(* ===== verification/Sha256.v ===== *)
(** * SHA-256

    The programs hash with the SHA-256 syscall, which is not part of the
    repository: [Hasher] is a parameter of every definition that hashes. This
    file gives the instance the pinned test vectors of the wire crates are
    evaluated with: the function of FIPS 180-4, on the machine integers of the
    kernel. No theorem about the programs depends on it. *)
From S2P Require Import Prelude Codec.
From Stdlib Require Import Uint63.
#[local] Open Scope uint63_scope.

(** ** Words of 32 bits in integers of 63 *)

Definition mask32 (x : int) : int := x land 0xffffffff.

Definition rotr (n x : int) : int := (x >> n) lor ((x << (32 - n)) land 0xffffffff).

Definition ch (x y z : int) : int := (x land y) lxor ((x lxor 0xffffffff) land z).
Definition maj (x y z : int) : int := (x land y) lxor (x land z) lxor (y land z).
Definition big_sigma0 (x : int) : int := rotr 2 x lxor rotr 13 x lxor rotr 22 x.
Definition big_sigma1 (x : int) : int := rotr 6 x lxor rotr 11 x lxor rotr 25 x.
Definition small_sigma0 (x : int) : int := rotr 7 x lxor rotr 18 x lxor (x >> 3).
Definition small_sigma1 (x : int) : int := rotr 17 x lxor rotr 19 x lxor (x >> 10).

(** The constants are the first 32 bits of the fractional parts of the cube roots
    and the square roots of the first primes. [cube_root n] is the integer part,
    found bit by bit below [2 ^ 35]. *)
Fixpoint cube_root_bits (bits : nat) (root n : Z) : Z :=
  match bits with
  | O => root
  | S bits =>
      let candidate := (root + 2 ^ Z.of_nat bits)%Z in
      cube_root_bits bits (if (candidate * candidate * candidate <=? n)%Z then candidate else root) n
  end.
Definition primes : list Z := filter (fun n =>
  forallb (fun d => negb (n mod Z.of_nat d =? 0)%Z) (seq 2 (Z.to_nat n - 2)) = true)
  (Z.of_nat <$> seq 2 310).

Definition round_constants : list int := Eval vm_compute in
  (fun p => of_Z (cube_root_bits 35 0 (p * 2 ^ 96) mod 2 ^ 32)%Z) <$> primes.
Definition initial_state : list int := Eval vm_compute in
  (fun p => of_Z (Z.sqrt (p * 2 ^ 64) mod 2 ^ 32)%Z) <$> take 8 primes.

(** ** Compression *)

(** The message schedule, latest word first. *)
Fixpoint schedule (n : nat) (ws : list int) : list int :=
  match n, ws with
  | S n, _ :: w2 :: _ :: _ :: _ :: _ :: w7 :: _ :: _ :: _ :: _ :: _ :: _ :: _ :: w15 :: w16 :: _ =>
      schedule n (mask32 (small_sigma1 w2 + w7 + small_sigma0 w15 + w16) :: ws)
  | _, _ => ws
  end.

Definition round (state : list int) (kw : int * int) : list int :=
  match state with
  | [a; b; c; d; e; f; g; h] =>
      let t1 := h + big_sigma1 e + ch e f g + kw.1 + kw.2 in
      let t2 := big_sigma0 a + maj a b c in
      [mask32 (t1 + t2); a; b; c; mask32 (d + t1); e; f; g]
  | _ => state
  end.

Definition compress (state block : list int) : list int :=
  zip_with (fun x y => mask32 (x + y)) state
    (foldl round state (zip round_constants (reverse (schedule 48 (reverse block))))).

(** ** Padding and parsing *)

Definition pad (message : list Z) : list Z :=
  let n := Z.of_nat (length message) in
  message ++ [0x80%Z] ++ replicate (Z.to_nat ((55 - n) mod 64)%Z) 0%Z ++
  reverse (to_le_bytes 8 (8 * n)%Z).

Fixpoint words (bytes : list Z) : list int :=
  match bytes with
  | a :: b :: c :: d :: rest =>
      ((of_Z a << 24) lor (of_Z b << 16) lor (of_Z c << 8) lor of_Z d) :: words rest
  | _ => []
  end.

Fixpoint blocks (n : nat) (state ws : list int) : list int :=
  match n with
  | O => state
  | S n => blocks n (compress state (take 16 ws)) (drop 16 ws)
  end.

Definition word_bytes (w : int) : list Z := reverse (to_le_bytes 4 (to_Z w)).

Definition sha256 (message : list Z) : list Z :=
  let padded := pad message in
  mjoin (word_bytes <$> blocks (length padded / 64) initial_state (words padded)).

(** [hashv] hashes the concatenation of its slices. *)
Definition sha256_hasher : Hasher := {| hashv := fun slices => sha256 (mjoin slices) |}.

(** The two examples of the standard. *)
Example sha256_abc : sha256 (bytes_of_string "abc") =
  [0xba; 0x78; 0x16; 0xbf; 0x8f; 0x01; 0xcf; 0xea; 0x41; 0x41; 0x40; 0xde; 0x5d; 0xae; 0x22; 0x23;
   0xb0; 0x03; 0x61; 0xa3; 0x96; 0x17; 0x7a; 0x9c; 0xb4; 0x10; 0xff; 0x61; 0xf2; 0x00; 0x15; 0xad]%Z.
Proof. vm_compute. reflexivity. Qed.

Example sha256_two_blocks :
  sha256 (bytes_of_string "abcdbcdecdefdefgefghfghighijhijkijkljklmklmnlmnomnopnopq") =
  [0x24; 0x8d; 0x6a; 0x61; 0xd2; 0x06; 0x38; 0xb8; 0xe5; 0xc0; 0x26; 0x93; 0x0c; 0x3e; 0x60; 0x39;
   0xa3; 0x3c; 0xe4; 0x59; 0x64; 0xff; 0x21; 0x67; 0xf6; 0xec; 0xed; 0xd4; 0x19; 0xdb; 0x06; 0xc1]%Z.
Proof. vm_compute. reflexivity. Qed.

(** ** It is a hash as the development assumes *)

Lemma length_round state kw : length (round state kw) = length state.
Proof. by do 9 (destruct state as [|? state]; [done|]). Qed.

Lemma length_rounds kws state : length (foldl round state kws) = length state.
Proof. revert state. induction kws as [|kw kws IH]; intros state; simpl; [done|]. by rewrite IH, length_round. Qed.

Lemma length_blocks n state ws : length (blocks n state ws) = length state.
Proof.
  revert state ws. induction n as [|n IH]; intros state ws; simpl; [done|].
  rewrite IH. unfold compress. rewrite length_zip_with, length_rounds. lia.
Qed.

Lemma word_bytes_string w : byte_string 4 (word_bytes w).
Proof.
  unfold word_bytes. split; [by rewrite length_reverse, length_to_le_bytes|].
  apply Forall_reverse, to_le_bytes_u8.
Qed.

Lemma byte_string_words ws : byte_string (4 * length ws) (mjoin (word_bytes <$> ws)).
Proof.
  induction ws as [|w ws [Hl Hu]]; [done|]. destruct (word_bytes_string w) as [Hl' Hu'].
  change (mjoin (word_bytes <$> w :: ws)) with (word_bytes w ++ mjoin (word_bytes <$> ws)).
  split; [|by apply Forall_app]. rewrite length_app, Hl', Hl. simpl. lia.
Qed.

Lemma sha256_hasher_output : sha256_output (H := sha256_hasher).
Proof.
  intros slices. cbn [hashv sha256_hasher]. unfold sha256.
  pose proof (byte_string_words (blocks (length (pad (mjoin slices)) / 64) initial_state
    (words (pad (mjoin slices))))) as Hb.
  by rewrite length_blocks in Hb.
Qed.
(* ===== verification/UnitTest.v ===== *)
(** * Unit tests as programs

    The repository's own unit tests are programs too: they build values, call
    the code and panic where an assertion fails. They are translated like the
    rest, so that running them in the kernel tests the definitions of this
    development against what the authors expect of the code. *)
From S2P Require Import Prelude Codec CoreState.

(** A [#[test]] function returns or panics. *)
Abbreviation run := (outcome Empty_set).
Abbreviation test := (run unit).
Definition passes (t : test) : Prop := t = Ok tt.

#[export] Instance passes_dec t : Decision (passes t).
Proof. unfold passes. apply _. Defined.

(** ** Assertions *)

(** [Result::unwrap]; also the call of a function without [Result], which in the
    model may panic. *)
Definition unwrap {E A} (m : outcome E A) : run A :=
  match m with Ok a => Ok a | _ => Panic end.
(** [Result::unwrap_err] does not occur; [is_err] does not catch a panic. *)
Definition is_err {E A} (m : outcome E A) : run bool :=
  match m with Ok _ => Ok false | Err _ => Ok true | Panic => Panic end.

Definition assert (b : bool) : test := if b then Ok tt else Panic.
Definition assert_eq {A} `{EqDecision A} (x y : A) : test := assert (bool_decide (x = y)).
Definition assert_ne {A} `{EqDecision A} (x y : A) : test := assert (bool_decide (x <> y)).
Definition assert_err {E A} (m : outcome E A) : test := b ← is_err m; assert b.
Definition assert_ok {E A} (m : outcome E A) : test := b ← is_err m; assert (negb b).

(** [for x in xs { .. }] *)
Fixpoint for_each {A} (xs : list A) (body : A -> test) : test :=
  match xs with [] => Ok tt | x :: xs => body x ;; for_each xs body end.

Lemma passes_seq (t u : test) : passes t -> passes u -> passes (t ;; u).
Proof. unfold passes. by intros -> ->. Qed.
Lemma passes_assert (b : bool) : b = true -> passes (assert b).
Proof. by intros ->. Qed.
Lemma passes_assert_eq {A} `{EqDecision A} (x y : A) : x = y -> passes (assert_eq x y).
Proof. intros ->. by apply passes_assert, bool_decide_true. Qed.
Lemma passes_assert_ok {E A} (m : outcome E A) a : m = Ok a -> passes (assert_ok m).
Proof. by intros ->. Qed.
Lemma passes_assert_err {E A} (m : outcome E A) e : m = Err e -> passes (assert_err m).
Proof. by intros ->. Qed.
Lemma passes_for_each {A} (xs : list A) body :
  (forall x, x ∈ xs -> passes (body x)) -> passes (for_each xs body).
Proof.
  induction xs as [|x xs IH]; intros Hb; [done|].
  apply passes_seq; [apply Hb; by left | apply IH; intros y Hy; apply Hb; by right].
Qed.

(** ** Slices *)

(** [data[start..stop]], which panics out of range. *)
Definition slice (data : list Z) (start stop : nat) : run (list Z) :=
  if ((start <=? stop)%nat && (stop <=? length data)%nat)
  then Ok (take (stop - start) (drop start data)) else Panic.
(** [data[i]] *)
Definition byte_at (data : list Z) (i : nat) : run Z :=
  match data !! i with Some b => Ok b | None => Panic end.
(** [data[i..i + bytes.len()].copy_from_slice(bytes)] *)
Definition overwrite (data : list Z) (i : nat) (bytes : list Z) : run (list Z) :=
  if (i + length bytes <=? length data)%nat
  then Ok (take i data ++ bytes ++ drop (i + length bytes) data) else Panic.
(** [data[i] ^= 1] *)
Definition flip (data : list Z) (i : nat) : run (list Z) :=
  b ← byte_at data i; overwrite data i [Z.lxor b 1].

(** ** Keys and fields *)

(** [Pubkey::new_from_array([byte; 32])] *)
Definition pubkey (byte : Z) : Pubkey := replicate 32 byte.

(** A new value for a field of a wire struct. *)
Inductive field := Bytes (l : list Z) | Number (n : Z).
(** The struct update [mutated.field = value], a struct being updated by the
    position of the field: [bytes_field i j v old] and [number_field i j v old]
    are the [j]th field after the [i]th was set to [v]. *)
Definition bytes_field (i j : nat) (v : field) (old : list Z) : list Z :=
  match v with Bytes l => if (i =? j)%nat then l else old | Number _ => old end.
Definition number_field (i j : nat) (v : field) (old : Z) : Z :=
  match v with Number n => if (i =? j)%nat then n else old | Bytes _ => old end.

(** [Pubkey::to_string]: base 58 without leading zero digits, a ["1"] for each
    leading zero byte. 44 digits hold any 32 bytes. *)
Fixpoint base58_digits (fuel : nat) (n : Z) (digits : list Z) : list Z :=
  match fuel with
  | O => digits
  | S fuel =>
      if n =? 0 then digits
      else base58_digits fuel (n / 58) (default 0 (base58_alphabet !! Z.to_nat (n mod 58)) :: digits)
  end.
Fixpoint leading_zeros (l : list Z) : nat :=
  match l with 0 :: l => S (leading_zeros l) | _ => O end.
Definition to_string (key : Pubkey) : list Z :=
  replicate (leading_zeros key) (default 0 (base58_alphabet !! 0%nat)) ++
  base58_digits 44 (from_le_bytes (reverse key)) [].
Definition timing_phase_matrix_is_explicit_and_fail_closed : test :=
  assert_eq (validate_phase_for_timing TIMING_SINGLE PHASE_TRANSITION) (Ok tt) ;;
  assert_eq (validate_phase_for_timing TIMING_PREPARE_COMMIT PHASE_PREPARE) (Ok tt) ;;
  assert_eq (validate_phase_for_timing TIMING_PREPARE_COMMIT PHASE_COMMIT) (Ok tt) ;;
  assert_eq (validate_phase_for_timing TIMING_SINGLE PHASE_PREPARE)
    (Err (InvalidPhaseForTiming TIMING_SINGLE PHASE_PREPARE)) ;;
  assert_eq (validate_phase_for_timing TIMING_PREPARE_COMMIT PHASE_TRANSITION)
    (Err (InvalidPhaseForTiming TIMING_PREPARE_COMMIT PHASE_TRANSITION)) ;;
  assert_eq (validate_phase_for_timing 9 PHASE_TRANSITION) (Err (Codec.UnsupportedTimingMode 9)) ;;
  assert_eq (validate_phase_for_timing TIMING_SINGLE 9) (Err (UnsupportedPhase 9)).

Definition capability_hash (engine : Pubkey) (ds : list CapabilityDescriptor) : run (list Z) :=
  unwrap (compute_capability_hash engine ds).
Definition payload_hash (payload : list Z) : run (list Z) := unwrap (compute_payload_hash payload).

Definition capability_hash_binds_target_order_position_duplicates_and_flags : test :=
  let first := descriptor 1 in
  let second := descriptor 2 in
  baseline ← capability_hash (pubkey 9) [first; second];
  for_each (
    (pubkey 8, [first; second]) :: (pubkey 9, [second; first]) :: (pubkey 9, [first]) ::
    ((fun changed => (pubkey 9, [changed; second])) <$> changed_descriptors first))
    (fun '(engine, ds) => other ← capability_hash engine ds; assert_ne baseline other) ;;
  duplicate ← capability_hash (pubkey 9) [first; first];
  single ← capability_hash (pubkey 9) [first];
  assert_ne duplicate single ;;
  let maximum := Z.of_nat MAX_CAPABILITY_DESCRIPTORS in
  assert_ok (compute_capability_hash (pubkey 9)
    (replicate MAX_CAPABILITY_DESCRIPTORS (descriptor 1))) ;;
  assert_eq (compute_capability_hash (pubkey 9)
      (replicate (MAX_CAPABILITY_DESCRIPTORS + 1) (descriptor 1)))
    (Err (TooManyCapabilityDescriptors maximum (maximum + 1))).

·····

» **WORK INSTRUCTION**
Return a copy of each line of the material that holds the word "body".

» **TASK RESPONSE**
Fixpoint for_each {A} (xs : list A) (body : A -> test) : test :=
  match xs with [] => Ok tt | x :: xs => body x ;; for_each xs body end.
Lemma passes_for_each {A} (xs : list A) body :
  (forall x, x ∈ xs -> passes (body x)) -> passes (for_each xs body).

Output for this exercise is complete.